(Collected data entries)
(** C7. The handshake works: two sides that run it against each other (offer, answer, the answer read, the proof sent
    and read) both end up established, neither before it has the other's proof; each has pinned exactly the
    other's fingerprint; and from there whatever either side sends next, the other reads. The hypotheses are that
    the host's randomness does not repeat a ratchet key. *)
Theorem handshake_establishes (ia ib : Identity.t) (ra ra1 ra2 ra3 rb rb1 rb2 : R) (spk opk fresh_a ek fresh_b : list octet) :
  wf_identity ia → wf_identity ib →
  random_array 32 ra = (spk, ra1) → random_array 32 ra1 = (opk, ra2) → random_array 32 ra2 = (fresh_a, ra3) →
  random_array 32 rb = (ek, rb1) → random_array 32 rb1 = (fresh_b, rb2) →
  x25519_public fresh_a ≠ x25519_public spk → x25519_public fresh_b ≠ x25519_public ek →
  ∃ bundle response ack a1 a2 a3 b1 b2,
    E2eeSession.start ia E2eeSession.new ra = (inr bundle, a1, ra2)
    ∧ E2eeSession.accept ib (E2eeSession.receive_offer bundle E2eeSession.new).2 rb = (inr response, b1, rb1)
    ∧ E2eeSession.receive_accept ia response a1 ra2 = (inr (), a2, ra3)
    ∧ E2eeSession.make_ack a2 = (inr ack, a3)
    ∧ E2eeSession.receive_ack ack b1 rb1 = (inr (), b2, rb2)
    ∧ (E2eeSession.is_established a1 = false ∧ E2eeSession.is_established b1 = false)
    ∧ (E2eeSession.is_established a3 = true ∧ E2eeSession.is_established b2 = true)
    ∧ E2eeSession.peer_fingerprint a3 = Some (Identity.fingerprint ib)
    ∧ E2eeSession.peer_fingerprint b2 = Some (Identity.fingerprint ia)
    ∧ (∀ text rng, ∃ m, (E2eeSession.send text a3).1 = inr m ∧ (E2eeSession.receive m b2 rng).1.1 = inr text)
    ∧ (∀ text rng, ∃ m, (E2eeSession.send text b2).1 = inr m ∧ (E2eeSession.receive m a3 rng).1.1 = inr text).
Proof.
  intros Ha Hb E1 E2 E3 E4 E5 Hfa Hfb.
  destruct (ratchets_agree ia ib ra ra1 ra2 ra3 rb rb1 spk opk fresh_a ek Ha Hb E1 E2 E3 E4 Hfa)
    as (pending & response & a & b & cka & ckb & Hoffer & Hsika & Hanswer & Hsikb & Hcomplete & Hba & Hab & Hsend & Hns &
        _ & Hrecv & _ & Hstb & Hsta & Hbp).
  destruct (proof_agrees a b cka (next_key ckb) rb1 rb2 fresh_b Hba Hab Hsend Hns Hrecv Hstb Hsta E5) as
    (ack & a' & b' & ckb' & Hack & Hread & Hpair & Hna & Hturned & Hsendb & Hnsb & Hprev); [by rewrite Hbp|].
  set (trust i := PeerTrust.mk (Some (Identity.fingerprint i)) false).
  exists (X3dh.bundle pending), response, ack, (E2eeSession.mk (E2eeSession.Offered pending) PeerTrust.new None),
    (E2eeSession.mk (E2eeSession.Established a) (trust ib) (Some E2eeSession.Initiator)),
    (E2eeSession.mk (E2eeSession.Established a') (trust ib) (Some E2eeSession.Initiator)),
    (E2eeSession.mk (E2eeSession.AwaitingAck b) (trust ia) (Some E2eeSession.Responder)),
    (E2eeSession.mk (E2eeSession.Established b') (trust ia) (Some E2eeSession.Responder)).
  split_and!; try done.
  - unfold E2eeSession.start. by rewrite Hoffer.
  - unfold E2eeSession.accept. cbn [E2eeSession.receive_offer snd E2eeSession.state E2eeSession.set_state].
    rewrite Hanswer, Hsika. done.
  - unfold E2eeSession.receive_accept. cbn [E2eeSession.state]. rewrite Hcomplete, Hsikb. done.
  - unfold E2eeSession.make_ack, E2eeSession.send. cbn [E2eeSession.state]. by rewrite Hack.
  - unfold E2eeSession.receive_ack. cbn [E2eeSession.state]. by rewrite Hread.
  - intros text rng. destruct (paired_next a' b' (next_key cka) text rng Hpair) as (m & H1 & H2); [by rewrite Hna|].
    exists m. unfold E2eeSession.send, E2eeSession.receive. cbn [E2eeSession.state].
    destruct (Ratchet.encrypt text a'), (Ratchet.decrypt m b' rng) as [[? ?] ?]. done.
  - intros text rng. destruct (turned_next b' a' ckb' text rng Hturned) as (m & H1 & H2); [done|done|by right|].
    exists m. unfold E2eeSession.send, E2eeSession.receive. cbn [E2eeSession.state].
    destruct (Ratchet.encrypt text b'), (Ratchet.decrypt m a' rng) as [[? ?] ?]. done.
Qed.
End agreement.

(** ** The session as a state machine *)

Section machine.
Context `{Crypto, Primitives} {R : Type} `{RandomSource R} (identity : Identity.t).

(** What a host does with a session, and what it tells it of the peer. *)
Inductive session_op :=
  | Start | ReceiveOffer (bundle : PreKeyBundle) | AcceptIt | RejectIt (reason : option text) | ReceiveReject
  | ReceiveAccept (response : HandshakeResponse) | Send (plaintext : list octet) | ReceiveAck (ct : RatchetMessage)
  | Receive (ct : RatchetMessage) | CloseIt | ReceiveClose | MarkVerified | ConfirmChange (fingerprint : Fingerprint.t).

Definition session_step (st : E2eeSession.t * R) (o : session_op) : E2eeSession.t * R :=
  let '(s, rng) := st in
  match o with
  | Start => let '(_, s, rng) := E2eeSession.start identity s rng in (s, rng)
  | ReceiveOffer bundle => ((E2eeSession.receive_offer bundle s).2, rng)
  | AcceptIt => let '(_, s, rng) := E2eeSession.accept identity s rng in (s, rng)
  | RejectIt reason => ((E2eeSession.reject reason s).2, rng)
  | ReceiveReject => (E2eeSession.receive_reject s, rng)
  | ReceiveAccept response => let '(_, s, rng) := E2eeSession.receive_accept identity response s rng in (s, rng)
  | Send plaintext => ((E2eeSession.send plaintext s).2, rng)
  | ReceiveAck ct => let '(_, s, rng) := E2eeSession.receive_ack ct s rng in (s, rng)
  | Receive ct => let '(_, s, rng) := E2eeSession.receive ct s rng in (s, rng)
  | CloseIt => ((E2eeSession.close s).2, rng)
  | ReceiveClose => (E2eeSession.receive_close s, rng)
  | MarkVerified => (E2eeSession.mark_peer_verified s, rng)
  | ConfirmChange fingerprint => (E2eeSession.confirm_fingerprint_change fingerprint s, rng)
  end.
Definition session_run (st : E2eeSession.t * R) (ops : list session_op) : E2eeSession.t * R := foldl session_step st ops.

Definition confirms (o : session_op) : bool := match o with ConfirmChange _ => true | _ => false end.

- _TASK REQUIREMENTS_: Show all lines in the entries above where the string "Hack" appears.

- _OUTPUT FOR THIS EXERCISE_:
    (ack & a' & b' & ckb' & Hack & Hread & Hpair & Hna & Hturned & Hsendb & Hnsb & Hprev); [by rewrite Hbp|].
  - unfold E2eeSession.make_ack, E2eeSession.send. cbn [E2eeSession.state]. by rewrite Hack.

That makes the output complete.